Let's talk questions:
- If you're not using the default model today, how did you find, explore, and choose the model you're using?
- What's the right place to find and explore available models? In the README? In the documentation page? On a dedicated models page, or dedicated repo? All three?
- What's an ergonomic way of choosing a model? Should models have simple-to-understand names (aka,
face-2x-grayscale
), or should they be more verbose, reflecting their underlying configuration (e.g.,esrgan-idealo-div2k-2-1-channel
, oresrgan/idealo/div2k/2/1-channel
)? If the former, where and how would a user learn more information about the particular model (how it was trained, how to reproduce the results)? If the latter, how do we form that string to effectively communicate the model's configuration? - Similar to the above - is it better to specify a single path to a model, or is it better to pass an object denoting that model, something like
{ dataset: 'DIV2K', scale: 2, channels: 4 }
? If the latter, how do we handle cases where we don't have a model for a particular configuration? - Is a runtime method useful for returning information about the model? Or will users only be interacting with these things when developing their software (aka, we can communicate a model's configuration offline)?
My top-level thoughts:
- Making it easy to keep models up-to-date and in-sync is good. I wonder if we could bring the models back into this repo, and use something like
lerna
to publish two npm packages from this single repo. - Redundancy of documentation is probably good (aka, showing information about the models in multiple places is fine, as people get their documentation from all kinds of places).

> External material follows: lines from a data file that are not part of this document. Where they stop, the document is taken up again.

(* ===== verification/GoTime.v ===== *)
(** * GoTime

    [time.Time] and [time.Duration] as the library uses them.  A time is its
    instant, in nanoseconds since the Unix epoch, and its location; the
    layouts of [Time.Format] are a table of the standard library and stay a
    parameter. *)
From S2P Require Import Prelude Strconv Float.
Open Scope Z_scope.

(** A [*time.Location], by name; [time.Unix] gives the local one. *)
Definition Location := gostring.
Definition Local : Location := go "Local".
Definition UTC : Location := go "UTC".

Record gotime := mkTime { t_nanos : Z; t_loc : Location }.

#[export] Instance gotime_eq_decision : EqDecision gotime.
Proof. solve_decision. Defined.

Definition Nanosecond : Z := 1.
Definition Microsecond : Z := 1000.
Definition Millisecond : Z := 1000000.
Definition Second : Z := 1000000000.

(** Seconds from the zero time, January 1 of year 1, to the epoch. *)
Definition zeroUnix : Z := -62135596800.
Definition zeroTime : gotime := mkTime (zeroUnix * Second) UTC.

(** [t.IsZero()] looks at the instant only. *)
Definition IsZero (t : gotime) : bool := t_nanos t =? zeroUnix * Second.

(** [t.UnixNano()]: the instant in an [int64], wrapping outside its range. *)
Definition UnixNano (t : gotime) : Z := int64 (t_nanos t).

(** [time.Unix(0, n)] and [t.In(loc)] *)
Definition Unix0 (n : Z) : gotime := mkTime n Local.
Definition In_loc (t : gotime) (l : Location) : gotime := mkTime (t_nanos t) l.

Definition Before (t u : gotime) : bool := t_nanos t <? t_nanos u.
Definition After (t u : gotime) : bool := t_nanos u <? t_nanos t.

(** [t.Format(layout)], [t.AppendFormat(nil, layout)] *)
Class TimeFormat := { time_Format : gotime -> gostring -> gostring }.

(** [timeToMillis] of [time.go]; division truncates *)
Definition timeToMillis (t : gotime) : Z := Z.quot (UnixNano t) Millisecond.

(** ** [Duration.String] *)

(** The digits after the point, trailing zeros dropped, and what is left. *)
Definition pad_digits (prec : nat) (v : Z) : gostring :=
  let ds := FormatUint v in zeros (Z.of_nat prec - Z.of_nat (length ds)) ++ ds.

Definition fmtFrac (v : Z) (prec : nat) : gostring * Z :=
  let p := 10 ^ Z.of_nat prec in
  let ds := rev (strip_zeros (rev (pad_digits prec (v mod p)))) in
  (match ds with [] => [] | _ => Byte.x2e :: ds end, v / p).

Definition Duration_String (d : Z) : gostring :=
  let neg := d <? 0 in
  let u := Z.abs d in
  let body :=
    if u <? Second then
      if u =? 0 then go "0s"
      else
        let '(prec, unit) :=
          if u <? Microsecond then (0%nat, go "ns")
          else if u <? Millisecond then (3%nat, [Byte.xc2; Byte.xb5; Byte.x73])
          else (6%nat, go "ms") in
        let '(fr, v) := fmtFrac u prec in
        FormatUint v ++ fr ++ unit
    else
      let '(fr, v) := fmtFrac u 9 in
      let secs := FormatUint (v mod 60) ++ fr ++ go "s" in
      let mins := v / 60 in
      if 0 <? mins then
        let hours := mins / 60 in
        let ms := FormatUint (mins mod 60) ++ go "m" ++ secs in
        if 0 <? hours then FormatUint hours ++ go "h" ++ ms else ms
      else secs in
  if neg then Byte.x2d :: body else body.

Example duration_1h : Duration_String (3661500000000) = go "1h1m1.5s".
Proof. vm_compute. reflexivity. Qed.
Example duration_ms : Duration_String (-1500000) = go "-1.5ms".
Proof. vm_compute. reflexivity. Qed.
Example duration_min : Duration_String (-9223372036854775808) = go "-2562047h47m16.854775808s".
Proof. vm_compute. reflexivity. Qed.

(** ** [time.ParseDuration] *)

Inductive duration_error : Type :=
| InvalidDuration (orig : gostring)
| MissingUnit (orig : gostring)
| UnknownUnit (u orig : gostring).

Definition Minute : Z := 60 * Second.
Definition Hour : Z := 60 * Minute.

Definition unitMap (u : gostring) : option Z :=
  if streq u (go "ns") then Some Nanosecond
  else if streq u (go "us") || streq u [Byte.xc2; Byte.xb5; Byte.x73] || streq u [Byte.xce; Byte.xbc; Byte.x73]
       then Some Microsecond
  else if streq u (go "ms") then Some Millisecond
  else if streq u (go "s") then Some Second
  else if streq u (go "m") then Some Minute
  else if streq u (go "h") then Some Hour
  else None.

(** The digits a text begins with, their value and the rest; [None] when the
    value passes [2^63]. *)
Fixpoint leadingInt (s : gostring) (x : Z) : option (Z * gostring) :=
  match s with
  | c :: t =>
      if is_digit c
      then if 2 ^ 63 / 10 <? x then None
           else let x := step_digit x c in if 2 ^ 63 <? x then None else leadingInt t x
      else Some (x, s)
  | [] => Some (x, s)
  end.

(** The digits after the point, their value, [10] to their number, and the
    rest.  Digits that no longer fit are dropped; [overflow] says that one
    was.  The powers of ten are exact floats. *)
Fixpoint leadingFraction (s : gostring) (overflow : bool) (x scale : Z) : Z * Z * gostring :=
  match s with
  | c :: t =>
      if is_digit c
      then if overflow then leadingFraction t true x scale
           else if (2 ^ 63 - 1) / 10 <? x then leadingFraction t true x scale
           else let y := step_digit x c in
                if 2 ^ 63 <? y then leadingFraction t true x scale else leadingFraction t false y (scale * 10)
      else (x, scale, s)
  | [] => (x, scale, s)
  end.

(** [uint64(float64(f) * (float64(unit) / scale))] *)
Definition fraction (f unit scale : Z) : Z :=
  match fmul (of_int f) (fdiv (of_int unit) (of_int scale)) with
  | FFin neg m e => trunc neg m e
  | _ => 0
  end.

Definition is_num (c : byte) : bool := is_digit c || beq c Byte.x2e.

(** The bytes up to the next digit or point. *)
Fixpoint unit_len (s : gostring) : nat :=
  match s with c :: s => if is_num c then 0 else S (unit_len s) | [] => 0 end.

(** A point and the digits after it, whether there are any, and the rest. *)
Definition parse_fraction (t : gostring) : Z * Z * bool * gostring :=
  match t with
  | p :: r =>
      if beq p Byte.x2e
      then let '(f, scale, u) := leadingFraction r false 0 1 in
           (f, scale, negb (Nat.eqb (length u) (length r)), u)
      else (0, 1, false, t)
  | [] => (0, 1, false, t)
  end.

(** One number with its unit: its nanoseconds and the rest. *)
Definition parse_part (orig s : gostring) : (Z * gostring) + duration_error :=
  match s with
  | [] => inr (InvalidDuration orig)
  | c :: _ =>
      if is_num c
      then match leadingInt s 0 with
           | None => inr (InvalidDuration orig)
           | Some (v, t) =>
               let pre := negb (Nat.eqb (length t) (length s)) in
               let '(f, scale, post, t) := parse_fraction t in
               if negb pre && negb post then inr (InvalidDuration orig)
               else
                 let i := unit_len t in
                 if Nat.eqb i 0 then inr (MissingUnit orig)
                 else match unitMap (take i t) with
                      | None => inr (UnknownUnit (take i t) orig)
                      | Some unit =>
                          if 2 ^ 63 / unit <? v then inr (InvalidDuration orig)
                          else
                            let v := v * unit in
                            let v := if 0 <? f then v + fraction f unit scale else v in
                            if (0 <? f) && (2 ^ 63 <? v) then inr (InvalidDuration orig)
                            else inl (v, drop i t)
                      end
           end
      else inr (InvalidDuration orig)
  end.

(** The loop over the numbers.  Every round consumes a byte, so the length of
    the text is enough fuel. *)
Fixpoint parse_parts (fuel : nat) (orig s : gostring) (d : Z) : Z + duration_error :=
  match s, fuel with
  | [], _ => inl d
  | _, O => inr (InvalidDuration orig)
  | _, S fuel =>
      match parse_part orig s with
      | inr err => inr err
      | inl (v, s) => let d := d + v in if 2 ^ 63 <? d then inr (InvalidDuration orig) else parse_parts fuel orig s d
      end
  end.

Definition ParseDuration (orig : gostring) : Z + duration_error :=
  let '(neg, s) := match orig with
                   | c :: r => if beq c Byte.x2d then (true, r) else if beq c Byte.x2b then (false, r) else (false, orig)
                   | [] => (false, orig)
                   end in
  if streq s (go "0") then inl 0
  else if streq s [] then inr (InvalidDuration orig)
  else match parse_parts (length s) orig s 0 with
       | inr err => inr err
       | inl d =>
           if neg then inl (wrapS 64 (- wrapS 64 d))
           else if 2 ^ 63 - 1 <? d then inr (InvalidDuration orig) else inl d
       end.

Example parse_1h : ParseDuration (go "1h1m1.5s") = inl 3661500000000.
Proof. vm_compute. reflexivity. Qed.
Example parse_ns : ParseDuration (go "0.3914ns") = inl 0.
Proof. vm_compute. reflexivity. Qed.
Example parse_min : ParseDuration (go "-2562047h47m16.854775808s") = inl (-9223372036854775808).
Proof. vm_compute. reflexivity. Qed.
Example parse_bad : ParseDuration (go "5 ns") = inr (UnknownUnit (go " ns") (go "5 ns")).
Proof. vm_compute. reflexivity. Qed.

(** ** Facts *)

Lemma UnixNano_id t : inS 64 (t_nanos t) -> UnixNano t = t_nanos t.
Proof. apply wrapS_id. lia. Qed.

(** Milliseconds towards the epoch, for times [UnixNano] can hold. *)
Lemma timeToMillis_bound t : inS 64 (t_nanos t) ->
  Z.abs (t_nanos t - timeToMillis t * Millisecond) < Millisecond /\
  Z.abs (timeToMillis t * Millisecond) <= Z.abs (t_nanos t).
Proof.
  intros Ht. unfold timeToMillis. rewrite UnixNano_id by done. unfold Millisecond.
  pose proof (Z.quot_rem' (t_nanos t) 1000000). pose proof (Z.rem_bound_abs (t_nanos t) 1000000 ltac:(lia)).
  pose proof (Z.rem_sign_nz (t_nanos t) 1000000 ltac:(lia)). destruct (Z.eq_dec (Z.rem (t_nanos t) 1000000) 0); lia.
Qed.

Lemma leadingInt_digits ds c rest a :
  forallb is_digit ds = true -> is_digit c = false -> 0 <= a -> fold_left step_digit ds a <= 2 ^ 63 ->
  leadingInt (ds ++ c :: rest) a = Some (fold_left step_digit ds a, c :: rest).
Proof.
  revert a. induction ds as [|d ds IH]; intros a Hd Hc Ha Hle; cbn [app leadingInt]; [by rewrite Hc|].
  cbn [forallb] in Hd. apply andb_prop in Hd as [Hd Hds]. pose proof (is_digit_range _ Hd).
  cbn [fold_left] in *. rewrite Hd. assert (step_digit a d = 10 * a + digit_val d) as Hs by done.
  pose proof (fold_digits_grow ds (step_digit a d) Hds) as Hg. change (2 ^ 63 / 10) with 922337203685477580.
  rewrite (proj2 (Z.ltb_ge _ _)) by lia. rewrite (proj2 (Z.ltb_ge _ _)) by lia. apply IH; [done|done|lia|done].
Qed.

(** A whole number of nanoseconds is read as it was printed. *)
Lemma ParseDuration_ns n : 0 <= n < 2 ^ 63 -> ParseDuration (FormatUint n ++ go "ns") = inl n.
Proof.
  intros Hn. destruct (FormatUint_first n) as (d & r & E & Hd); [lia|].
  pose proof (FormatUint_digits n) as Hds. unfold ParseDuration.
  assert (fold_left step_digit (FormatUint n) 0 = n) as Hv by (apply ParseUint_FormatUint; lia).
  set (s := FormatUint n ++ go "ns"). assert (s = d :: r ++ go "ns") as Es by (unfold s; by rewrite E).
  rewrite Es, !(digit_neq d) by done. rewrite <- Es.
  assert (2 < length s)%nat as Hlen by (rewrite Es; cbn; rewrite length_app; cbn; lia).
  assert (streq s (go "0") = false) as -> by (apply bool_decide_eq_false; intros E0; rewrite E0 in Hlen; cbn in Hlen; lia).
  assert (streq s [] = false) as -> by (apply bool_decide_eq_false; by rewrite Es).
  assert (parse_part s s = inl (n, [])) as Hp.
  { unfold parse_part. rewrite Es at 1. unfold is_num. rewrite Hd. cbn [orb]. unfold s at 1.
    change (go "ns") with (Byte.x6e :: go "s"). rewrite leadingInt_digits; [|auto with lia|done|lia|lia].
    rewrite Hv. cbn [length]. rewrite (proj2 (Nat.eqb_neq _ _)) by (change (S (length (go "s"))) with 2%nat; lia).
    change (parse_fraction (Byte.x6e :: go "s")) with (0, 1, false, Byte.x6e :: go "s"). cbn [negb andb]. cbv iota.
    change (unit_len (Byte.x6e :: go "s")) with 2%nat. cbn [Nat.eqb].
    change (unitMap (take 2 (Byte.x6e :: go "s"))) with (Some 1). cbv iota.
    rewrite (proj2 (Z.ltb_ge _ _)) by (rewrite Z.div_1_r; lia). cbn [Z.ltb Z.compare andb]. by rewrite Z.mul_1_r. }
  destruct (length s) as [|f] eqn:El; [lia|]. rewrite Es. cbn [parse_parts]. rewrite <- Es, Hp.
  rewrite (proj2 (Z.ltb_ge _ _)) by lia. destruct f; cbn [parse_parts]; by rewrite (proj2 (Z.ltb_ge _ _)) by lia.
Qed.

(** Every round of [parse_parts] consumes a byte. *)
Lemma leadingInt_length s x v t : leadingInt s x = Some (v, t) -> (length t <= length s)%nat.
Proof.
  revert x. induction s as [|c s IH]; intros x; cbn [leadingInt]; [by intros [= _ <-]|].
  repeat case_match; try done; [intros ?%IH; cbn; lia|by intros [= _ <-]].
Qed.

Lemma leadingFraction_length s o x scale : (length (leadingFraction s o x scale).2 <= length s)%nat.
Proof.
  revert o x scale. induction s as [|c s IH]; intros o x scale; cbn [leadingFraction]; [done|].
  repeat case_match; cbn [snd length]; first [lia | etrans; [apply IH|lia]].
Qed.

Lemma parse_part_consumes orig s v t : parse_part orig s = inl (v, t) -> (length t < length s)%nat.
Proof.
  unfold parse_part. destruct s as [|c s]; [done|]. destruct (is_num c); [|done].
  destruct (leadingInt (c :: s) 0) as [[v0 t0]|] eqn:Ei; [|done]. apply leadingInt_length in Ei.
  destruct (parse_fraction t0) as [[[f scale] post] t1] eqn:Ef. unfold parse_fraction in Ef.
  assert (length t1 <= length t0)%nat as Ht.
  { destruct t0 as [|p r]; [by simplify_eq|]. destruct (beq p Byte.x2e); [|by simplify_eq].
    pose proof (leadingFraction_length r false 0 1) as Hf. destruct (leadingFraction r false 0 1) as [[? ?] ?].
    simplify_eq/=. lia. }
  destruct (negb _ && negb _); [done|]. destruct (Nat.eqb_spec (unit_len t1) 0); [done|].
  destruct (unitMap _); [|done]. repeat case_match; try done; intros [= _ <-]; rewrite length_drop;
    destruct t1; cbn in *; lia.
Qed.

- Live interaction in real time is best; there should be a tool that allows for experimentation with different models in real time, that also generates instantiation code for you.
Curious to hear from others on your thoughts!
UPDATE (2/3/22)
Some updates since I wrote this post:
Making it easy to keep models up-to-date and in-sync is good. I wonder if we could bring the models back into this repo, and use something like lerna to publish two npm packages from this single repo.
This is now done. Models live in the repo and are published as a separate package on NPM.
I also set out a roadmap that includes Node support as a precursor, so that's another thing worth considering in this discussion.